- [What you need to do]: Your answer should be the exact lines of the data below from the one containing "outcomes of their allocations. *)" through the one containing "if i >? 0 then"; please include nothing else.

Start of Material for the task

(* ===== verification/StringObject.v ===== *)
(** The deprecated string object, [source/StringObject.c]: a NUL-terminated
    array that grows by doubling.  The array is a block of bytes; what [realloc]
    adds to it has arbitrary contents.  [k] is the outcome of an operation's
    [realloc]: [None] when it fails, and otherwise the bytes behind the kept
    ones.  A failed [realloc] leaves the object without an array. *)
From S2P Require Import Prelude Memory Effects AlibTypes AlibString CString.
Open Scope Z_scope.

Definition u32 (z : Z) : Z := z mod 2 ^ 32.
Record StringObject := mkStringObject {
  str : option (list Z); length_ : Z; capacity : Z; min_mem : Z }.
Definition set_str (b : option (list Z)) (s : StringObject) := mkStringObject b (length_ s) (capacity s) (min_mem s).
Definition set_length (n : Z) (s : StringObject) := mkStringObject (str s) n (capacity s) (min_mem s).
Definition set_capacity (n : Z) (s : StringObject) := mkStringObject (str s) (length_ s) n (min_mem s).

(** The array at hand, and its replacement. *)
Definition chars : M StringObject (list Z) := b ← gets str; lift (deref b).
Definition set_chars (r : list Z -> res (list Z)) : M StringObject unit :=
  c ← chars; c ← lift (r c); modify (set_str (Some c)).
(** [strcpy] and [strncpy] from another array. *)
Definition strcpy_to (t : Z) (s : list Z) (c : list Z) : res (list Z) :=
  n ← strlen s 0; blk_copy c t s 0 (n + 1).
Definition strncpy_to (t : Z) (s : list Z) (count : Z) (c : list Z) : res (list Z) :=
  let read := Z.min count (blen (until_nul (slice s 0 count)) + 1) in
  d ← blk_read s 0 read;
  blk_write c t (until_nul d ++ replicate (Z.to_nat (count - blen (until_nul d))) 0).

(** * Memory *)
Definition realloc_str (k : option (list Z)) (b : option (list Z)) (size : Z) : option (list Z) :=
  match k with
  | None => None
  | Some added => Some (resize (Z.to_nat size) 0 (default [] b ++ added))
  end.
Definition StringObject_resize (k : option (list Z)) (size : Z) : M (option StringObject) Z :=
  on_obj ALIB_BAD_ARG (
    old ← gets str;
    if size =? 0 then
      modify (set_str (realloc_str k old 1));; b ← gets str;
      match b with
      | None => mret ALIB_MEM_ERR
      | Some _ => set_chars (fun c => blk_store c 0 0);; modify (set_capacity 1);; modify (set_length 0);;
                  mret ALIB_OK
      end
    else
      modify (set_capacity size);; modify (set_str (realloc_str k old size));; b ← gets str;
      match b with
      | None => mret ALIB_MEM_ERR
      | Some _ => (match old with Some _ => mret tt | None => set_chars (fun c => blk_store c 0 0) end);;
                  mret ALIB_OK
      end).
Definition StringObject_clear (k : option (list Z)) : M (option StringObject) unit :=
  on_obj tt (
    b ← gets str; c ← gets capacity; m ← gets min_mem;
    if match b with Some _ => true | None => false end && (c >? m) then here (StringObject_resize k 0);; mret tt
    else set_chars (fun c => blk_store c 0 0);; modify (set_length 0)).
Definition StringObject_clear_no_free : M (option StringObject) unit :=
  on_obj tt (set_chars (fun c => blk_store c 0 0);; modify (set_length 0)).

(** At most [2 ^ n] steps. *)
Fixpoint iter_until {A B} (n : nat) (f : A -> A + B) (a : A) : A + B :=
  match n with
  | O => f a
  | S n => match iter_until n f a with inl a => iter_until n f a | inr b => inr b end
  end.
(** One turn of [while(str->capacity < min_size)]. *)
Definition grow_step (min_mem min_size capacity : Z) : Z + Z :=
  if capacity <? min_size then
    inl (if capacity =? 0 then (if min_size <? min_mem then min_mem else min_size)
         else if capacity <? 64 * 1024 then u32 (capacity * 2)
         else u32 (capacity + 32 * 1024))
  else inr capacity.
Definition grow (min_mem min_size capacity : Z) : res Z :=
  match iter_until 33 (grow_step min_mem min_size) capacity with inl _ => Diverges | inr c => Ok c end.
(** "If the current size is way too big". *)
Definition too_big (min_size capacity : Z) : bool :=
  (min_size <? capacity) &&
  (((min_size <? 1024) && (u32 (min_size * 4) <? capacity)) || (u32 (min_size + 4 * 1024) <? capacity)).
Definition StringObject_calc_and_resize (k : option (list Z)) (min_size : Z) : M (option StringObject) Z :=
  on_obj ALIB_BAD_ARG (
    (if min_size =? 0 then here (StringObject_clear k) else
     c ← gets capacity;
     if too_big min_size c then here (StringObject_resize k min_size);; mret tt else
     m ← gets min_mem; c ← lift (grow m min_size c); modify (set_capacity c);;
     here (StringObject_resize k c);; mret tt);;
    mret ALIB_OK).

(** * Setting *)
Definition StringObject_set (k : option (list Z)) (str_value : option (list Z)) : M (option StringObject) Z :=
  on_obj ALIB_BAD_ARG (
    match str_value with
    | None => here (StringObject_clear k);; mret ALIB_OK
    | Some s =>
        n ← lift (strlen s 0); let n_str_len := u32 n in
        l ← gets length_; m ← gets min_mem;
        r ← (if (n_str_len >? l) || (u32 (l - n_str_len) >? u32 (m * 4))
             then here (StringObject_calc_and_resize k (u32 (n_str_len + 1))) else mret ALIB_OK);
        if negb (r =? ALIB_OK) then mret r else
        set_chars (strcpy_to 0 s);; modify (set_length n_str_len);; mret ALIB_OK
    end).
Definition StringObject_set_count (k : option (list Z)) (str_value : option (list Z)) (count : Z)
    : M (option StringObject) Z :=
  on_obj ALIB_BAD_ARG (
    if match str_value with None => count >? 0 | Some _ => false end then mret ALIB_BAD_ARG else
    if count =? 0 then here (StringObject_clear k);; mret ALIB_OK else
    s ← lift (deref str_value); c ← lift (blk_load s count);
    let n_str_len := if negb (c =? 0) then u32 (count + 1) else count in
    l ← gets length_; m ← gets min_mem;
    r ← (if (n_str_len >? l) || (u32 (l - n_str_len) >? u32 (m * 4))
         then here (StringObject_calc_and_resize k n_str_len) else mret ALIB_OK);
    if negb (r =? ALIB_OK) then mret r else
    set_chars (strncpy_to 0 s count);; set_chars (fun c => blk_store c n_str_len 0);;
    modify (set_length n_str_len);; mret ALIB_OK).

(** * Appending *)
Definition StringObject_append (k : option (list Z)) (str_to_append : option (list Z)) : M (option StringObject) Z :=
  on_obj ALIB_BAD_ARG (
    match str_to_append with
    | None => mret ALIB_BAD_ARG
    | Some s =>
        l ← gets length_; n ← lift (strlen s 0); let t_len := s32 (l + n + 1) in
        r ← here (StringObject_calc_and_resize k (u32 t_len));
        if negb (r =? ALIB_OK) then mret r else
        l ← gets length_; set_chars (strcpy_to l s);; modify (set_length (u32 (t_len - 1)));; mret ALIB_OK
    end).
Definition StringObject_append_count (k : option (list Z)) (str_to_append : option (list Z)) (count : Z)
    : M (option StringObject) Z :=
  on_obj ALIB_BAD_ARG (
    match str_to_append with
    | None => mret ALIB_BAD_ARG
    | Some s =>
        if count =? 0 then mret ALIB_OK else
        l ← gets length_; c ← lift (blk_load s (count - 1));
        let t_len := if negb (c =? 0) then u32 (l + count + 1) else u32 (l + count) in
        r ← here (StringObject_calc_and_resize k t_len);
        if negb (r =? ALIB_OK) then mret r else
        l ← gets length_; set_chars (strncpy_to l s count);;
        n ← lift (strlen s 0); let calc_len := u32 n in
        (if calc_len <? count then modify (set_length (u32 (l + calc_len)))
         else modify (set_length (u32 (t_len - 1)));;
              set_chars (fun c => blk_store c (u32 (t_len - 1)) 0));;
        mret ALIB_OK
    end).
(** The character is an array of one. *)
Definition StringObject_append_char (k : option (list Z)) (c : Z) : M (option StringObject) Z :=
  on_obj ALIB_BAD_ARG (here (StringObject_append_count k (Some [c]) 1)).
(** [sprintf] of an integer to an array of [size] bytes. *)
Definition sprintf_int (size n : Z) : res (list Z) :=
  if blen (print_dec n) + 1 <=? size then Ok (print_dec n ++ [0]) else UB OutOfBounds.
Definition StringObject_append_int (k : option (list Z)) (val : Z) : M (option StringObject) Z := fun o =>
  s ← sprintf_int (LLONG_MAX_CHAR_LEN + 1) val; StringObject_append k (Some s) o.
Definition StringObject_append_uint (k : option (list Z)) (val : Z) : M (option StringObject) Z := fun o =>
  s ← sprintf_int (ULLONG_MAX_CHAR_LEN + 1) val; StringObject_append k (Some s) o.
Definition bool_text (val : Z) : list Z :=
  if negb (val =? 0) then [116; 114; 117; 101; 0] else [102; 97; 108; 115; 101; 0].
Definition StringObject_append_bool (k : option (list Z)) (val : Z) : M (option StringObject) Z :=
  StringObject_append k (Some (bool_text val)).

(** * Inserting *)

(** [for(;*val_it != '\0' && val_real_size < val_len; ++val_it, ++val_real_size);] *)
Fixpoint real_size (fuel : nat) (val : list Z) (n val_len : Z) : res Z :=
  match fuel with
  | O => Diverges
  | S k => c ← blk_load val n;
           if negb (c =? 0) && (n <? val_len) then real_size k val (n + 1) val_len else Ok n
  end.
(** [val]: None for NULL. *)
Definition StringObject_insert_count (k : option (list Z)) (val : option (list Z)) (index val_len : Z)
    : M (option StringObject) Z := fun o =>
  s ← deref val; n ← real_size (S (length s)) s 0 val_len;
  let val_len := if n <? val_len then n else val_len in
  no_guard (
    l ← gets length_;
    err ← here (StringObject_calc_and_resize k (u32 (l + val_len + 1)));
    if negb (err =? 0) then mret err else
    l ← gets length_;
    set_chars (fun c => '(c, _) ← strncpy_back c (index + val_len) index (s32 (u32 (l - index))); Ok c);;
    set_chars (strncpy_to index s val_len);;
    modify (set_length (u32 (l + val_len)));;
    set_chars (fun c => blk_store c (u32 (l + val_len)) 0);; mret err) o.
Definition StringObject_insert (k : option (list Z)) (val : option (list Z)) (index : Z)
    : M (option StringObject) Z := fun o =>
  s ← deref val; n ← strlen s 0; StringObject_insert_count k val index (u32 n) o.
Definition StringObject_insert_int (k : option (list Z)) (val index : Z) : M (option StringObject) Z := fun o =>
  s ← sprintf_int (LLONG_MAX_CHAR_LEN + 1) val; StringObject_insert k (Some s) index o.
Definition StringObject_insert_uint (k : option (list Z)) (val index : Z) : M (option StringObject) Z := fun o =>
  s ← sprintf_int (ULLONG_MAX_CHAR_LEN + 1) val; StringObject_insert k (Some s) index o.
Definition StringObject_insert_bool (k : option (list Z)) (val index : Z) : M (option StringObject) Z :=
  StringObject_insert k (Some (bool_text val)) index.

(** * Letter case *)
(** The loops over the characters are the one of [str_to_lower]. *)
Definition StringObject_to_lower : M (option StringObject) unit :=
  on_obj tt (set_chars (fun c => convert_loop (S (length c)) tolower c 0)).
Definition StringObject_to_upper : M (option StringObject) unit :=
  on_obj tt (set_chars (fun c => convert_loop (S (length c)) toupper c 0)).
(** The copying loop, and the terminator it ends with. *)
Fixpoint convert_copy (fuel : nat) (f : Z -> Z) (c r : list Z) (it : Z) : res (list Z) :=
  match fuel with
  | O => Diverges
  | S k => x ← blk_load c it;
           if negb (x =? 0) then r ← blk_store r it (f x); convert_copy k f c r (it + 1)
           else blk_store r it x
  end.
(** [r]: the new array, [None] when [malloc] fails, which is not checked. *)
Definition copy_with (f : Z -> Z) (r : option (list Z)) : M (option StringObject) (option (list Z)) :=
  on_obj None (
    l ← gets length_; c ← chars;
    r ← lift (deref r); r ← lift (convert_copy (S (length c)) f c (resize (Z.to_nat (u32 (l + 1))) 0 r) 0);
    mret (Some r)).
Definition StringObject_to_lower_copy := copy_with tolower.
Definition StringObject_to_upper_copy := copy_with toupper.

(** * Shrinking, extracting, construction *)
Definition StringObject_shrink_to_fit (k : option (list Z)) : M (option StringObject) Z :=
  on_obj ALIB_BAD_ARG (l ← gets length_; here (StringObject_resize k (u32 (l + 1)))).
Definition StringObject_extract_c_string (k : option (list Z)) : M (option StringObject) (option (list Z)) :=
  on_obj None (
    r_str ← gets str; modify (set_str None);; modify (set_length 0);;
    m ← gets min_mem; e ← here (StringObject_resize k m);
    if negb (e =? 0) then modify (set_str r_str);; mret None else mret r_str).
(** [ok1], [ok2]: the outcomes of the two allocations. *)
Definition newStringObject (ok1 ok2 : bool) : option StringObject :=
  if ok1 && ok2 then Some (mkStringObject (Some [0]) 0 1 64) else None.
(** The pointer after the deletion; [str]: the double pointer, [None] for NULL. *)
Definition delStringObject (str : option (option StringObject)) : option (option StringObject) :=
  match str with None => None | Some _ => Some None end.

(** * Replacing *)

(** [for(..; j < substr_len && *c_it == *substr_ptr; ++j, --i, ++c_it, ++substr_ptr);] *)
Fixpoint match_len (fuel : nat) (c sub : list Z) (c_it j substr_len : Z) : res Z :=
  match fuel with
  | O => Diverges
  | S k =>
      if j <? substr_len then
        x ← blk_load c (c_it + j); y ← blk_load sub j;
        if x =? y then match_len k c sub c_it (j + 1) substr_len else Ok j
      else Ok j
  end.
(** The loop that fills [r_str], the object of the monad; [n] counts the calls on it, [ks] are the
    outcomes of their allocations. *)
Fixpoint replace_scan (fuel : nat) (ks : nat -> option (list Z)) (n : nat) (c sub : list Z)
    (newstr : option (list Z)) (substr_len i c_it ibegin substr_counter : Z) : M StringObject unit :=
  match fuel with
  | O => lift Diverges
  | S k =>
      if i >? 0 then
        x ← lift (blk_load c c_it); y ← lift (blk_load sub 0);
        if x =? y then
          j ← lift (match_len (S (length sub)) c sub c_it 0 substr_len);
          if j =? substr_len then
            here (StringObject_append_count (ks n) (Some (drop (Z.to_nat ibegin) c)) substr_counter);;
            match newstr with
            | Some _ => here (StringObject_append (ks (S n)) newstr);; mret tt
            | None => mret tt
            end;;
            replace_scan k ks (S (S n)) c sub newstr substr_len (i - j) (c_it + j) (c_it + j) 0
          else replace_scan k ks n c sub newstr substr_len (i - j) (c_it + j) ibegin (substr_counter + j)
        else replace_scan k ks n c sub newstr substr_len (i - 1) (c_it + 1) ibegin (substr_counter + 1)
      else
        when (negb (substr_counter =? 0))
          (here (StringObject_append_count (ks n) (Some (drop (Z.to_nat ibegin) c)) substr_counter);; mret tt)
  end.
(** [kn]: the outcomes of the two allocations of [r_str]; [kx]: of the extraction. *)
Definition StringObject_replace_substrings (kn : bool * bool) (ks : nat -> option (list Z))
    (kx : option (list Z)) (substring newstr : option (list Z)) : M (option StringObject) unit :=
  no_guard (
    i ← gets length_; b ← gets str;
    match b, substring, newStringObject kn.1 kn.2 with
    | Some c, Some sub, Some r =>
        substr_len ← lift (strlen sub 0);
        '(_, r, _) ← lift (replace_scan (S (Z.to_nat (s32 i))) ks 0 c sub newstr (s32 substr_len) (s32 i) 0 0 0 r);
        modify (set_capacity (capacity r));; modify (set_length (length_ r));;
        '(x, _, _) ← lift (StringObject_extract_c_string kx (Some r)); modify (set_str x)
    | _, _, _ => mret tt
    end).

End of Material for the task

- [Answer for this exercise]:
    outcomes of their allocations. *)
Fixpoint replace_scan (fuel : nat) (ks : nat -> option (list Z)) (n : nat) (c sub : list Z)
    (newstr : option (list Z)) (substr_len i c_it ibegin substr_counter : Z) : M StringObject unit :=
  match fuel with
  | O => lift Diverges
  | S k =>
      if i >? 0 then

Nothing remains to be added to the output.